How to complete this task
Output the data below in full, character for character.

Input for this task

Lemma fill_tree_labels_witness :
  NoDup (map (label_at (snd (fill_tree [NBSP +:+ "A" +:+ NEL +:+ LF;
                                        "A," +:+ NBSP +:+ "B ,C" +:+ LF;
                                        "A,C," +:+ NEL +:+ "B" +:+ LF]
                               empty_heap)))
           [1; 2]) /\
  (~ strips_to (NBSP +:+ "A" +:+ NEL +:+ LF) "B" /\
   "B" <> PyStr.strip (NBSP +:+ "A" +:+ NEL +:+ LF) /\
   no_comma "B" = true /\
   trimmed "B" /\
   PyStr.strip "B" = "B").
Proof.
  split.
  - apply (proj1 (fill_tree_labels empty_heap (NBSP +:+ "A" +:+ NEL +:+ LF)
                    ["A," +:+ NBSP +:+ "B ,C" +:+ LF; "A,C," +:+ NEL +:+ "B" +:+ LF]
                    0 (mk_Node "A" None (Some [1; 2])) (le_n 0) eq_refl)).
  - apply (proj2 (fill_tree_labels empty_heap (NBSP +:+ "A" +:+ NEL +:+ LF)
                    ["A," +:+ NBSP +:+ "B ,C" +:+ LF; "A,C," +:+ NEL +:+ "B" +:+ LF]
                    3 (mk_Node "B" (Some 2) None) (Nat.le_0_l 3) eq_refl)
             (Nat.lt_0_succ 2)).
Defined.

(** X16.  After [fill_tree] has read at least one line, [print_tree] ends
    normally with three levels of recursion or more: the tree has the shape
    read off its child lists, of three levels at most, and each of the two
    files receives exactly as many lines as the size of the tree says. *)
Theorem fill_then_print :
  forall h0 line rest fs fuel,
    shape (snd (fill_tree (line :: rest) h0)) None (length (nodes h0))
      (rose_of 3 (snd (fill_tree (line :: rest) h0)) (length (nodes h0))) /\
    print_tree (3 + fuel) (length (trees h0)) fs (snd (fill_tree (line :: rest) h0)) =
      (Ret tt,
       mk_files
         (Some (pre_lines 0
                  (rose_of 3 (snd (fill_tree (line :: rest) h0)) (length (nodes h0)))))
         (Some (post_lines 0
                  (rose_of 3 (snd (fill_tree (line :: rest) h0)) (length (nodes h0)))))) /\
    __len__ (length (trees h0)) (snd (fill_tree (line :: rest) h0)) =
      Ret (length (pre_lines 0
             (rose_of 3 (snd (fill_tree (line :: rest) h0)) (length (nodes h0))))) /\
    __len__ (length (trees h0)) (snd (fill_tree (line :: rest) h0)) =
      Ret (length (post_lines 0
             (rose_of 3 (snd (fill_tree (line :: rest) h0)) (length (nodes h0))))).
Proof.
  intros h0 line rest fs fuel.
  destruct (fill_tree_built h0 line rest) as [Hb _].
  set (h' := snd (fill_tree (line :: rest) h0)) in *.
  destruct (built_shape_root _ _ _ h' 0 Hb) as (Hs & Hlev & Hsize).
  pose proof (built_tree _ _ _ _ Hb) as Ht.
  pose proof (built_count _ _ _ h' Hb) as Hcount.
  set (t := rose_of 3 h' (length (nodes h0))) in *.
  assert (Hlen : __len__ (length (trees h0)) h' = Ret (rose_size t)).
  { unfold __len__. rewrite (R_bind_ret _ _ h' _ (tree_at_Some h' _ _ Ht)).
    simpl. unfold mret, R_ret. f_equal. lia. }
  split; [exact Hs|]. split; [|split].
  - apply print_tree_run with (tr := mk_Tree (Some (length (nodes h0)))
                                      (length (nodes h') - length (nodes h0)))
                              (r := length (nodes h0));
      [exact Ht | reflexivity | exact Hs | lia].
  - now rewrite pre_lines_length.
  - now rewrite post_lines_length.
Qed.

(** X17.  When a label is not the label of the root and the lookup under
    the cursor answers [False], [fill_label] appends a child with that label
    under the cursor, as its last child, and counts it; the cursor stays
    where it was and does not descend into the new child, so the next label
    of the line is looked up beside it. *)
Theorem fill_label_adds_under_cursor :
  forall tree cursor node h t r rnd,
    trees h !! tree = Some t -> _root t = Some r ->
    nodes h !! r = Some rnd -> _parent rnd <> Some r ->
    _element rnd <> PyStr.strip node ->
    find_child_by_value tree cursor (PyStr.strip node) h = Ret (VBool false) ->
    exists h1 c cs,
      fill_label tree cursor node h = (Ret cursor, h1) /\
      find_child_by_value tree cursor (PyStr.strip node) h1 = Ret (VPos tree c) /\
      parent tree (VPos tree c) h1 = Ret cursor /\
      children tree cursor h = Ret cs /\
      children tree cursor h1 = Ret (cs ++ [VPos tree c]) /\
      __len__ tree h1 = Ret (_size t + 1).
Proof.
  intros tree cursor node h t r rnd Ht Hr Hrn Hrp Hne Hfind.
  rewrite (fill_label_branches tree cursor node h t r rnd (VBool false)
             Ht Hr Hrn Hrp Hne Hfind).
  cbn [is_False].
  assert (exists cs, children tree cursor h = Ret cs) as [cs Hch].
  { unfold find_child_by_value, mbind, R_bind in Hfind.
    destruct (children tree cursor h); try discriminate. eauto. }
  destruct (children_Ret h tree cursor cs Hch) as (n & nd & -> & Hn & Hp & ->).
  assert (Hfinda : find_first tree (PyStr.strip node)
                     (map (fun c => VPos tree c) (kids_of (_children nd)))
                     (ensure_list h n nd) = Ret (VBool false)).
  { apply find_first_agree with h; [now apply ensure_list_agree|].
    now rewrite <- (find_child_on_position h tree n nd _ Hn Hp). }
  destruct (grown_effect h tree t n nd (PyStr.strip node) Hn Hp Ht Hfinda)
    as (_ & Hafter & Hpar & _ & Hlen' & _ & Hch').
  eexists _, (length (nodes h)), _. split; [|repeat split; eassumption].
  unfold add_node. unfold mbind at 1, M_bind at 1. unfold mbind at 1, M_bind at 1.
  rewrite (add_nonroot_run tree n nd (PyStr.strip node) h Hn Hp). cbv zeta.
  rewrite Hfinda. cbn [truthy]. rewrite ensure_list_trees, Ht.
  reflexivity.
Qed.

Lemma fill_label_adds_under_cursor_witness :
  exists h1 c cs,
    fill_label 0 (VPos 0 0) " C " heap_AB = (Ret (VPos 0 0), h1) /\
    find_child_by_value 0 (VPos 0 0) (PyStr.strip " C ") h1 = Ret (VPos 0 c) /\
    parent 0 (VPos 0 c) h1 = Ret (VPos 0 0) /\
    children 0 (VPos 0 0) heap_AB = Ret cs /\
    children 0 (VPos 0 0) h1 = Ret (cs ++ [VPos 0 c]) /\
    __len__ 0 h1 = Ret (_size (mk_Tree (Some 0) 2) + 1).
Proof.
  apply (fill_label_adds_under_cursor 0 (VPos 0 0) " C " heap_AB
           (mk_Tree (Some 0) 2) 0 (mk_Node "A" None (Some [1]))).
  - reflexivity.
  - reflexivity.
  - reflexivity.
  - discriminate.
  - discriminate.
  - reflexivity.
Defined.

End FillInvariant.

Expected answer
Lemma fill_tree_labels_witness :
  NoDup (map (label_at (snd (fill_tree [NBSP +:+ "A" +:+ NEL +:+ LF;
                                        "A," +:+ NBSP +:+ "B ,C" +:+ LF;
                                        "A,C," +:+ NEL +:+ "B" +:+ LF]
                               empty_heap)))
           [1; 2]) /\
  (~ strips_to (NBSP +:+ "A" +:+ NEL +:+ LF) "B" /\
   "B" <> PyStr.strip (NBSP +:+ "A" +:+ NEL +:+ LF) /\
   no_comma "B" = true /\
   trimmed "B" /\
   PyStr.strip "B" = "B").
Proof.
  split.
  - apply (proj1 (fill_tree_labels empty_heap (NBSP +:+ "A" +:+ NEL +:+ LF)
                    ["A," +:+ NBSP +:+ "B ,C" +:+ LF; "A,C," +:+ NEL +:+ "B" +:+ LF]
                    0 (mk_Node "A" None (Some [1; 2])) (le_n 0) eq_refl)).
  - apply (proj2 (fill_tree_labels empty_heap (NBSP +:+ "A" +:+ NEL +:+ LF)
                    ["A," +:+ NBSP +:+ "B ,C" +:+ LF; "A,C," +:+ NEL +:+ "B" +:+ LF]
                    3 (mk_Node "B" (Some 2) None) (Nat.le_0_l 3) eq_refl)
             (Nat.lt_0_succ 2)).
Defined.

(** X16.  After [fill_tree] has read at least one line, [print_tree] ends
    normally with three levels of recursion or more: the tree has the shape
    read off its child lists, of three levels at most, and each of the two
    files receives exactly as many lines as the size of the tree says. *)
Theorem fill_then_print :
  forall h0 line rest fs fuel,
    shape (snd (fill_tree (line :: rest) h0)) None (length (nodes h0))
      (rose_of 3 (snd (fill_tree (line :: rest) h0)) (length (nodes h0))) /\
    print_tree (3 + fuel) (length (trees h0)) fs (snd (fill_tree (line :: rest) h0)) =
      (Ret tt,
       mk_files
         (Some (pre_lines 0
                  (rose_of 3 (snd (fill_tree (line :: rest) h0)) (length (nodes h0)))))
         (Some (post_lines 0
                  (rose_of 3 (snd (fill_tree (line :: rest) h0)) (length (nodes h0)))))) /\
    __len__ (length (trees h0)) (snd (fill_tree (line :: rest) h0)) =
      Ret (length (pre_lines 0
             (rose_of 3 (snd (fill_tree (line :: rest) h0)) (length (nodes h0))))) /\
    __len__ (length (trees h0)) (snd (fill_tree (line :: rest) h0)) =
      Ret (length (post_lines 0
             (rose_of 3 (snd (fill_tree (line :: rest) h0)) (length (nodes h0))))).
Proof.
  intros h0 line rest fs fuel.
  destruct (fill_tree_built h0 line rest) as [Hb _].
  set (h' := snd (fill_tree (line :: rest) h0)) in *.
  destruct (built_shape_root _ _ _ h' 0 Hb) as (Hs & Hlev & Hsize).
  pose proof (built_tree _ _ _ _ Hb) as Ht.
  pose proof (built_count _ _ _ h' Hb) as Hcount.
  set (t := rose_of 3 h' (length (nodes h0))) in *.
  assert (Hlen : __len__ (length (trees h0)) h' = Ret (rose_size t)).
  { unfold __len__. rewrite (R_bind_ret _ _ h' _ (tree_at_Some h' _ _ Ht)).
    simpl. unfold mret, R_ret. f_equal. lia. }
  split; [exact Hs|]. split; [|split].
  - apply print_tree_run with (tr := mk_Tree (Some (length (nodes h0)))
                                      (length (nodes h') - length (nodes h0)))
                              (r := length (nodes h0));
      [exact Ht | reflexivity | exact Hs | lia].
  - now rewrite pre_lines_length.
  - now rewrite post_lines_length.
Qed.

(** X17.  When a label is not the label of the root and the lookup under
    the cursor answers [False], [fill_label] appends a child with that label
    under the cursor, as its last child, and counts it; the cursor stays
    where it was and does not descend into the new child, so the next label
    of the line is looked up beside it. *)
Theorem fill_label_adds_under_cursor :
  forall tree cursor node h t r rnd,
    trees h !! tree = Some t -> _root t = Some r ->
    nodes h !! r = Some rnd -> _parent rnd <> Some r ->
    _element rnd <> PyStr.strip node ->
    find_child_by_value tree cursor (PyStr.strip node) h = Ret (VBool false) ->
    exists h1 c cs,
      fill_label tree cursor node h = (Ret cursor, h1) /\
      find_child_by_value tree cursor (PyStr.strip node) h1 = Ret (VPos tree c) /\
      parent tree (VPos tree c) h1 = Ret cursor /\
      children tree cursor h = Ret cs /\
      children tree cursor h1 = Ret (cs ++ [VPos tree c]) /\
      __len__ tree h1 = Ret (_size t + 1).
Proof.
  intros tree cursor node h t r rnd Ht Hr Hrn Hrp Hne Hfind.
  rewrite (fill_label_branches tree cursor node h t r rnd (VBool false)
             Ht Hr Hrn Hrp Hne Hfind).
  cbn [is_False].
  assert (exists cs, children tree cursor h = Ret cs) as [cs Hch].
  { unfold find_child_by_value, mbind, R_bind in Hfind.
    destruct (children tree cursor h); try discriminate. eauto. }
  destruct (children_Ret h tree cursor cs Hch) as (n & nd & -> & Hn & Hp & ->).
  assert (Hfinda : find_first tree (PyStr.strip node)
                     (map (fun c => VPos tree c) (kids_of (_children nd)))
                     (ensure_list h n nd) = Ret (VBool false)).
  { apply find_first_agree with h; [now apply ensure_list_agree|].
    now rewrite <- (find_child_on_position h tree n nd _ Hn Hp). }
  destruct (grown_effect h tree t n nd (PyStr.strip node) Hn Hp Ht Hfinda)
    as (_ & Hafter & Hpar & _ & Hlen' & _ & Hch').
  eexists _, (length (nodes h)), _. split; [|repeat split; eassumption].
  unfold add_node. unfold mbind at 1, M_bind at 1. unfold mbind at 1, M_bind at 1.
  rewrite (add_nonroot_run tree n nd (PyStr.strip node) h Hn Hp). cbv zeta.
  rewrite Hfinda. cbn [truthy]. rewrite ensure_list_trees, Ht.
  reflexivity.
Qed.

Lemma fill_label_adds_under_cursor_witness :
  exists h1 c cs,
    fill_label 0 (VPos 0 0) " C " heap_AB = (Ret (VPos 0 0), h1) /\
    find_child_by_value 0 (VPos 0 0) (PyStr.strip " C ") h1 = Ret (VPos 0 c) /\
    parent 0 (VPos 0 c) h1 = Ret (VPos 0 0) /\
    children 0 (VPos 0 0) heap_AB = Ret cs /\
    children 0 (VPos 0 0) h1 = Ret (cs ++ [VPos 0 c]) /\
    __len__ 0 h1 = Ret (_size (mk_Tree (Some 0) 2) + 1).
Proof.
  apply (fill_label_adds_under_cursor 0 (VPos 0 0) " C " heap_AB
           (mk_Tree (Some 0) 2) 0 (mk_Node "A" None (Some [1]))).
  - reflexivity.
  - reflexivity.
  - reflexivity.
  - discriminate.
  - discriminate.
  - reflexivity.
Defined.

End FillInvariant.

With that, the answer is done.